Task details: Copy out, from the data, each line containing the string "ZodType".

Data supplied:
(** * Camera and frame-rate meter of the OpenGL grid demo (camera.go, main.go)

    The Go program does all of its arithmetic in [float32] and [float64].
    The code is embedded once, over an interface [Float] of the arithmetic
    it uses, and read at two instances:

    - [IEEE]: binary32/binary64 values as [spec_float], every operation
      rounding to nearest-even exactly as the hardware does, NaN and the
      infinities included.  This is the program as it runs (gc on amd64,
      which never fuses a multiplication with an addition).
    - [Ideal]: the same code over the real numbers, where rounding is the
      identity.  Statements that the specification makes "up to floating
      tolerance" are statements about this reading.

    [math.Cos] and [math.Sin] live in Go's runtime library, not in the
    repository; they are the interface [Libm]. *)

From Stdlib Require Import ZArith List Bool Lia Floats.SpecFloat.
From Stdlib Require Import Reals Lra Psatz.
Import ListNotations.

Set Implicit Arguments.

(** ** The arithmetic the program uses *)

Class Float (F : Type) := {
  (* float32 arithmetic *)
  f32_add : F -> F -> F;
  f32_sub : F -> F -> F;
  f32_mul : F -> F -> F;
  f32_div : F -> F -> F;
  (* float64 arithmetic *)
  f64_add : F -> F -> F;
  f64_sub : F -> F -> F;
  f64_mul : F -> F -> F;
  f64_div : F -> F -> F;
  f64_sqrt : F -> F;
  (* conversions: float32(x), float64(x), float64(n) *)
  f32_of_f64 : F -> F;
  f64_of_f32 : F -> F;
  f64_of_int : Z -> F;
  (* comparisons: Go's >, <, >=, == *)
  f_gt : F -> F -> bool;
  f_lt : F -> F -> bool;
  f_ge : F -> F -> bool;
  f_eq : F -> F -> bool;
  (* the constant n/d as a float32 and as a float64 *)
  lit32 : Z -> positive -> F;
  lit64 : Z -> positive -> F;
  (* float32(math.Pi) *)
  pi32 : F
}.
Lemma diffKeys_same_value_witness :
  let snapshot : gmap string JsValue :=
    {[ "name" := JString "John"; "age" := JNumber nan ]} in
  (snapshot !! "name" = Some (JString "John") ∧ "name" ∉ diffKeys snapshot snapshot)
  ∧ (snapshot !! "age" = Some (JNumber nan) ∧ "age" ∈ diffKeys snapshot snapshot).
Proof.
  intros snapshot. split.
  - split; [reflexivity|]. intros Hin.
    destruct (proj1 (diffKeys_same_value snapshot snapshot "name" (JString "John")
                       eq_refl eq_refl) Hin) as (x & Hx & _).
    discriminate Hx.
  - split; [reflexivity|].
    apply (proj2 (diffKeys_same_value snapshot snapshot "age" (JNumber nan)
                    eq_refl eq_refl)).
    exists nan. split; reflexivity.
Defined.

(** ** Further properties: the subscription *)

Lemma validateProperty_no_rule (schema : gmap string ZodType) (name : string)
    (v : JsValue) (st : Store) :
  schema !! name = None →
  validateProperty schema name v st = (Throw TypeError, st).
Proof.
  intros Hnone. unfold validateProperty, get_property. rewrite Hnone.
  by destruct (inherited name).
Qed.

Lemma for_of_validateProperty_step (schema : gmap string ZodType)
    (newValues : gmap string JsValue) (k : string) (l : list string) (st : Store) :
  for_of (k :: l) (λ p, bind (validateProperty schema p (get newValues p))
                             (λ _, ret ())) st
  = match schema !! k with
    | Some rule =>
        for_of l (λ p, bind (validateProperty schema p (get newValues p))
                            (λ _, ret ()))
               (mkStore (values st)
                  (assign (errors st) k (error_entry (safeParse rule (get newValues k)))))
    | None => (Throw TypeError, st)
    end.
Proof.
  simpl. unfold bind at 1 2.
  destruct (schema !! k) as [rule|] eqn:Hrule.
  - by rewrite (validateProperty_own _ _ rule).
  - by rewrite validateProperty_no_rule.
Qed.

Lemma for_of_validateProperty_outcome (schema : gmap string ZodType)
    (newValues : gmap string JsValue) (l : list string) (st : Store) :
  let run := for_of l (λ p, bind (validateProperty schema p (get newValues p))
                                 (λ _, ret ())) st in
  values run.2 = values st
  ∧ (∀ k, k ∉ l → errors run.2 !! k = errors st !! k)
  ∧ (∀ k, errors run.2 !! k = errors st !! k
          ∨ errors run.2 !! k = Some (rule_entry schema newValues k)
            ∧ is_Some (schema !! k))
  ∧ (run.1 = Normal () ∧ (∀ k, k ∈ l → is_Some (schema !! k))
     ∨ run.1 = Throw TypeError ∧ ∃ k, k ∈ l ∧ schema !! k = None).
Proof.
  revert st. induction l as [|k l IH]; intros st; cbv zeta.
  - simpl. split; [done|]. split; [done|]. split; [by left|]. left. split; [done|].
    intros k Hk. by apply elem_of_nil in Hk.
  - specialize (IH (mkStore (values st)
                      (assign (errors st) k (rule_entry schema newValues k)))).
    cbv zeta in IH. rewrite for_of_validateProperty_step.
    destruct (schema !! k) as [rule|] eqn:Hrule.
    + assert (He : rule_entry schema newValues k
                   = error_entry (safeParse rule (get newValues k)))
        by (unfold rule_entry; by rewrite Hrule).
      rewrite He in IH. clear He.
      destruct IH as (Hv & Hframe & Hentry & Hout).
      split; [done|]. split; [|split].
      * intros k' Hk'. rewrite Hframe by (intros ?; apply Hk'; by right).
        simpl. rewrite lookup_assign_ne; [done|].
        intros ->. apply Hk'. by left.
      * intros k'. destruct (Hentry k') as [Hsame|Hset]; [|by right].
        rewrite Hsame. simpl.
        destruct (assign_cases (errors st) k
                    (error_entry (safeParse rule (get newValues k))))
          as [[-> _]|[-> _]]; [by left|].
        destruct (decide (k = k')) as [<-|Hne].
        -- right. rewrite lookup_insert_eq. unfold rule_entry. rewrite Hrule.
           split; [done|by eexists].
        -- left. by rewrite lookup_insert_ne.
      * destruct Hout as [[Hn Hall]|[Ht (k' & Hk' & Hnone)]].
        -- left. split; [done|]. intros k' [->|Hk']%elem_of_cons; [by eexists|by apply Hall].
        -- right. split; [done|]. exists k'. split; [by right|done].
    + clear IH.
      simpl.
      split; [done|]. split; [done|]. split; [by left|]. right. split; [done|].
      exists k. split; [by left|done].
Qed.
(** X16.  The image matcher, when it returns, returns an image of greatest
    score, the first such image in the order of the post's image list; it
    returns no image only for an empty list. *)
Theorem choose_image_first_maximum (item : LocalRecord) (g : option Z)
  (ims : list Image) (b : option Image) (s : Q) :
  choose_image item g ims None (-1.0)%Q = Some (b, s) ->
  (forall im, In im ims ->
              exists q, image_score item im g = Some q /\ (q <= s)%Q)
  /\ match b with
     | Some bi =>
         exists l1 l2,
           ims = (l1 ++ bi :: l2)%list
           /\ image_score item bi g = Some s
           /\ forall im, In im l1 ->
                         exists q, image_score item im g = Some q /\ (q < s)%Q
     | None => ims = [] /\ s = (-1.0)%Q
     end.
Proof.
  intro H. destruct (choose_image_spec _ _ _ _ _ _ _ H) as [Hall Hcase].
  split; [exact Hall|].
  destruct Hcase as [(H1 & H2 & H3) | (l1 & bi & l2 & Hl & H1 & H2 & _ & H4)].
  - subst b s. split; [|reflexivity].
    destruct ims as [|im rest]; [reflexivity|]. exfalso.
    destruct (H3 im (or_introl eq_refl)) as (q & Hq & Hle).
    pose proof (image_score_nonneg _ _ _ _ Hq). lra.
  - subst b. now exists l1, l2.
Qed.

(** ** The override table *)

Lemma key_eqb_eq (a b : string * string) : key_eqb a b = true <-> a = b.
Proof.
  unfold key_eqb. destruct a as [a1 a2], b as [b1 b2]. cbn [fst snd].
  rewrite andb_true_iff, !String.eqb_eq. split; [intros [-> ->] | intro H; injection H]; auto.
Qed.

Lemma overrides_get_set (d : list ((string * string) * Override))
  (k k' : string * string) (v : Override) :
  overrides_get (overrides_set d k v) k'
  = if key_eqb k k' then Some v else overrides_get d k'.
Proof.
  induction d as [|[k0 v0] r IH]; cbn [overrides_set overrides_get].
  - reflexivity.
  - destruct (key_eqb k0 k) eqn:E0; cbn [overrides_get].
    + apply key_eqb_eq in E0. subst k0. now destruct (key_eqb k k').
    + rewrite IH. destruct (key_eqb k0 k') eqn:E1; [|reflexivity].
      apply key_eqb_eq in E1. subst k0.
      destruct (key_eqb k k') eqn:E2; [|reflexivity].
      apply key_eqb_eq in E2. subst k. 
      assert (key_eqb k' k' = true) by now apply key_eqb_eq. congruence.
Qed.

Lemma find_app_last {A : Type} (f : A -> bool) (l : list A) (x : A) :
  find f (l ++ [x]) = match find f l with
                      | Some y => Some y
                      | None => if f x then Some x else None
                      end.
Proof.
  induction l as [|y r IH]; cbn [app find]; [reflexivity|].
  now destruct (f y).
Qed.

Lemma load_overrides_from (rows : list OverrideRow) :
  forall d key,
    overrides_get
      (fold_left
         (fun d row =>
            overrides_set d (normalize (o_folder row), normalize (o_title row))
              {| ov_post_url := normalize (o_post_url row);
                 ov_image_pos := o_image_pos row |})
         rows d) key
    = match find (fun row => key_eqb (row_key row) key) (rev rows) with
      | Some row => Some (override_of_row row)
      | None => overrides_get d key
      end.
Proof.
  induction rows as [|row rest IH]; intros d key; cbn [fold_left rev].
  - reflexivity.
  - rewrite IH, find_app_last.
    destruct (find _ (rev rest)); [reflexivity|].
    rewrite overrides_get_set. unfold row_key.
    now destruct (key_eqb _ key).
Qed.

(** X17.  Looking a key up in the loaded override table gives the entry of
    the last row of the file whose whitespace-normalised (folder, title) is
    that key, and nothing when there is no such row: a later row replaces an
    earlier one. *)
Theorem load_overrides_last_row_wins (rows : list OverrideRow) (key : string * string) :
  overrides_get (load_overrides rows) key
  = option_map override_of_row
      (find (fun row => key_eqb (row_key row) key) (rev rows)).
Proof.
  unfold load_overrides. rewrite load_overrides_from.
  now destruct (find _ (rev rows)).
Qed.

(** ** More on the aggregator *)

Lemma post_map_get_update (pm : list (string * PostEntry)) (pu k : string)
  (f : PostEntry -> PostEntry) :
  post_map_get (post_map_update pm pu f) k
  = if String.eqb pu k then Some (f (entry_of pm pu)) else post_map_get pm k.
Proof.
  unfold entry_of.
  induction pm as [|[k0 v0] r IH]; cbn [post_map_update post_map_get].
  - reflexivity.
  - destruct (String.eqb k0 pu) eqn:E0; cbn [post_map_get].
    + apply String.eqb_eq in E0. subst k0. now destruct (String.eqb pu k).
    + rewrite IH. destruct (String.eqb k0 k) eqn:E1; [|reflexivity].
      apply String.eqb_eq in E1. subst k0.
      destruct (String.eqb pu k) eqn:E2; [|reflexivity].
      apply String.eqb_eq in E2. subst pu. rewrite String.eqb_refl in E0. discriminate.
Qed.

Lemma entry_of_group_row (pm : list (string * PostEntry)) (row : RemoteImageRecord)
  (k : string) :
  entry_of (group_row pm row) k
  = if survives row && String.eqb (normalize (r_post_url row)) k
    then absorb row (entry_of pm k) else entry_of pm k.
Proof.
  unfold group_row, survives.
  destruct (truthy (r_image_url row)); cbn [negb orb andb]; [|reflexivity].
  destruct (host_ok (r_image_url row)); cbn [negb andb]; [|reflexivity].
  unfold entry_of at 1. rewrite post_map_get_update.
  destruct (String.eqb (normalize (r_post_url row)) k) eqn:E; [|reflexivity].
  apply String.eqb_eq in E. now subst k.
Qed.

Solution below:
Lemma validateProperty_no_rule (schema : gmap string ZodType) (name : string)
Lemma for_of_validateProperty_step (schema : gmap string ZodType)
Lemma for_of_validateProperty_outcome (schema : gmap string ZodType)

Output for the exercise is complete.